Prior to the decision, Reed’s case drew national attention, including pleas from celebrities including Oprah Winfrey, Rihanna, Meek Mill, Beyoncé, and Kim Kardashian West, to commute his sentence. Supporters also protested outside Gov. Greg Abbott’s mansion. 

Reed’s lawyers then argued the state buried crucial evidence and also presented false testimony. The Court of Criminal Appeals will now examine whether those claims hold merit. 

Reed previously admitted to having an affair with Stites and that he had consensual sex with her a day before her death but denied involvement in her killing. His semen was found in Stites’ body following her death. Prosecutors, however, used that DNA evidence to convict him.

Reed’s attorneys have long pointed to Stites’ fiancé, Jimmy Fennell, as Stites’ murderer. Fennell, Reed’s legal team contends, confessed to the killing while serving time in prison on a separate charge. Fennell has refuted the allegations.

On Monday, Reed’s defense team painted the former couple’s relationship as abusive and toxic.

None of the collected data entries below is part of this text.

#[export] Instance M_ret {S E} : MRet (M S E) := λ A a s, (Ok a, s).
#[export] Instance M_bind {S E} : MBind (M S E) := λ A B f m s,
  match m s with
  | (Ok a, s') => f a s'
  | (Err e, s') => (Err e, s')
  end.

Definition throw {S E A} (e : E) : M S E A := λ s, (Err e, s).
Definition get {S E} : M S E S := λ s, (Ok s, s).
Definition put {S E} (s : S) : M S E unit := λ _, (Ok tt, s).
Definition modify {S E} (f : S → S) : M S E unit := λ s, (Ok tt, f s).

(** [try { m } catch (E e) { h e }] *)
Definition catch {S E E' A} (m : M S E A) (h : E → M S E' A) : M S E' A := λ s,
  match m s with
  | (Ok a, s') => (Ok a, s')
  | (Err e, s') => h e s'
  end.

Section Monad.
Context {S E : Type}.

Lemma bind_Ok {A B} (m : M S E A) (f : A → M S E B) s b s'' :
  (m ≫= f) s = (Ok b, s'') →
  ∃ a s', m s = (Ok a, s') ∧ f a s' = (Ok b, s'').
Proof.
  unfold mbind, M_bind. destruct (m s) as [[a|e] s'] eqn:Hm; [eauto|].
  intros [= <- <-].
Qed.

Lemma run_Ok {A B} (m : M S E A) (f : A → M S E B) s a s' :
  m s = (Ok a, s') → (m ≫= f) s = f a s'.
Proof. intros H. unfold mbind, M_bind. by rewrite H. Qed.
Lemma run_Err {A B} (m : M S E A) (f : A → M S E B) s e s' :
  m s = (Err e, s') → (m ≫= f) s = (Err e, s').
Proof. intros H. unfold mbind, M_bind. by rewrite H. Qed.

Lemma bind_assoc {A B C} (m : M S E A) (f : A → M S E B) (g : B → M S E C) s :
  ((m ≫= f) ≫= g) s = (m ≫= λ a, f a ≫= g) s.
Proof. unfold mbind, M_bind. by destruct (m s) as [[a|e] s']. Qed.

(** Hoare triples with a postcondition for the result and one for the exception. *)
Definition triple {A} (P : S → Prop) (m : M S E A) (Q : A → S → Prop) (R : E → S → Prop) : Prop :=
  ∀ s, P s → match m s with (Ok a, s') => Q a s' | (Err e, s') => R e s' end.

Lemma triple_ret {A} (a : A) (P : S → Prop) Q R : (∀ s, P s → Q a s) → triple P (mret a) Q R.
Proof. intros H s Hs. by apply H. Qed.
Lemma triple_throw {A} (e : E) (P : S → Prop) (Q : A → S → Prop) R : (∀ s, P s → R e s) → triple P (throw e) Q R.
Proof. intros H s Hs. by apply H. Qed.
Lemma triple_bind {A B} P (m : M S E A) (f : A → M S E B) Q' Q R :
  triple P m Q' R → (∀ a, triple (Q' a) (f a) Q R) → triple P (m ≫= f) Q R.
Proof.
  intros Hm Hf s Hs. specialize (Hm s Hs). unfold mbind, M_bind. destruct (m s) as [[a|e] s']; [|done].
  exact (Hf a s' Hm).
Qed.
Lemma triple_weaken {A} (P P' : S → Prop) (m : M S E A) Q Q' (R R' : E → S → Prop) :
  triple P' m Q' R' → (∀ s, P s → P' s) → (∀ a s, Q' a s → Q a s) → (∀ e s, R' e s → R e s) → triple P m Q R.
Proof. intros Hm HP HQ HR s Hs. specialize (Hm s (HP s Hs)). destruct (m s) as [[a|e] s']; auto. Qed.
(** A fact that does not depend on the state may be assumed. *)
Lemma triple_pure {A} (p : Prop) P (m : M S E A) Q R : (p → triple P m Q R) → triple (λ s, p ∧ P s) m Q R.
Proof. intros H s [Hp Hs]. by apply H. Qed.
End Monad.

Lemma triple_catch {S E E' A} P (m : M S E A) (h : E → M S E' A) Q R' R :
  triple P m Q R' → (∀ e, triple (R' e) (h e) Q R) → triple P (catch m h) Q R.
Proof.
  intros Hm Hh s Hs. specialize (Hm s Hs). unfold catch. destruct (m s) as [[a|e] s']; [done|]. exact (Hh e s' Hm).
Qed.

(** ** Labelled transition systems, reachability and invariants *)
Section LTS.
Context {S L : Type}.
Variable init : S → Prop.
Variable step : S → L → S → Prop.

Inductive reachable : S → Prop :=
| reach_init s : init s → reachable s
| reach_step s l s' : reachable s → step s l s' → reachable s'.

Inductive run : S → list L → S → Prop :=
| run_nil s : run s [] s
| run_cons s l s' ls s'' : step s l s' → run s' ls s'' → run s (l :: ls) s''.

Lemma invariant_reachable (I : S → Prop) :
  (∀ s, init s → I s) →
  (∀ s l s', I s → step s l s' → I s') →
  ∀ s, reachable s → I s.
Proof. intros Hi Hs s Hr. induction Hr; eauto. Qed.

Lemma run_app s l1 s' l2 s'' : run s l1 s' → run s' l2 s'' → run s (l1 ++ l2) s''.
Proof. induction 1; simpl; eauto using run. Qed.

The first defense witness, forensic pathologist Andrew Baker, called the prosecution’s time frame of the killing “unjustifiably narrow.”

Others also testified that Fennell was aware of the affair and verbally implicated himself following Stites’ slaying. Fennell’s co-worker told the court that he had Stites fill out a life insurance policy and claimed she’d previously heard him threaten his fiancé.

"If I ever catch you messing around on me, I will kill you," witness Ruby Volek recalled Fennell once telling his former lover.

One witness also testified that Fennell allegedly used a racial slur to describe Reed shortly before she was killed.

Prosecutors maintained there was no direct proof of a secret affair between Reed and Stites. Reed, they insist, choked and raped Stites after she left Fennell’s and drove to work. Lisa Tanner, an assistant Texas attorney general, also accused the defense of having multiple narratives regarding what transpired on the night of Stites’ death.

"Our evidence is not new and not anything we haven't been saying for 25 years," Tanner said.

Meanwhile, Reed’s attorney, Andrew MacRae, called the state’s case “flimsy.”

"With respect to false evidence, there's a mountain of it," Reed’s defense attorney said this week, according to CBS News.

Some of Reed’s family attended Monday’s hearing. MacRae wasn’t immediately available when contacted by Oxygen.com on Tuesday.

"[The][ only thing that can stand in our way is corruption because if the truth be told, my brother is coming home," Roderick Reed told KVUE.

Ahead of the hearing, a throng of his supporters had also gathered in Bastrop and held a vigil, proclaiming his innocence, CBS Austin reported. On Saturday, Reed, who spoke with a group of them on the phone, said he was feeling “very optimistic.”

"Being able to reach out and touch base with my family and friends has been a blessing," he said.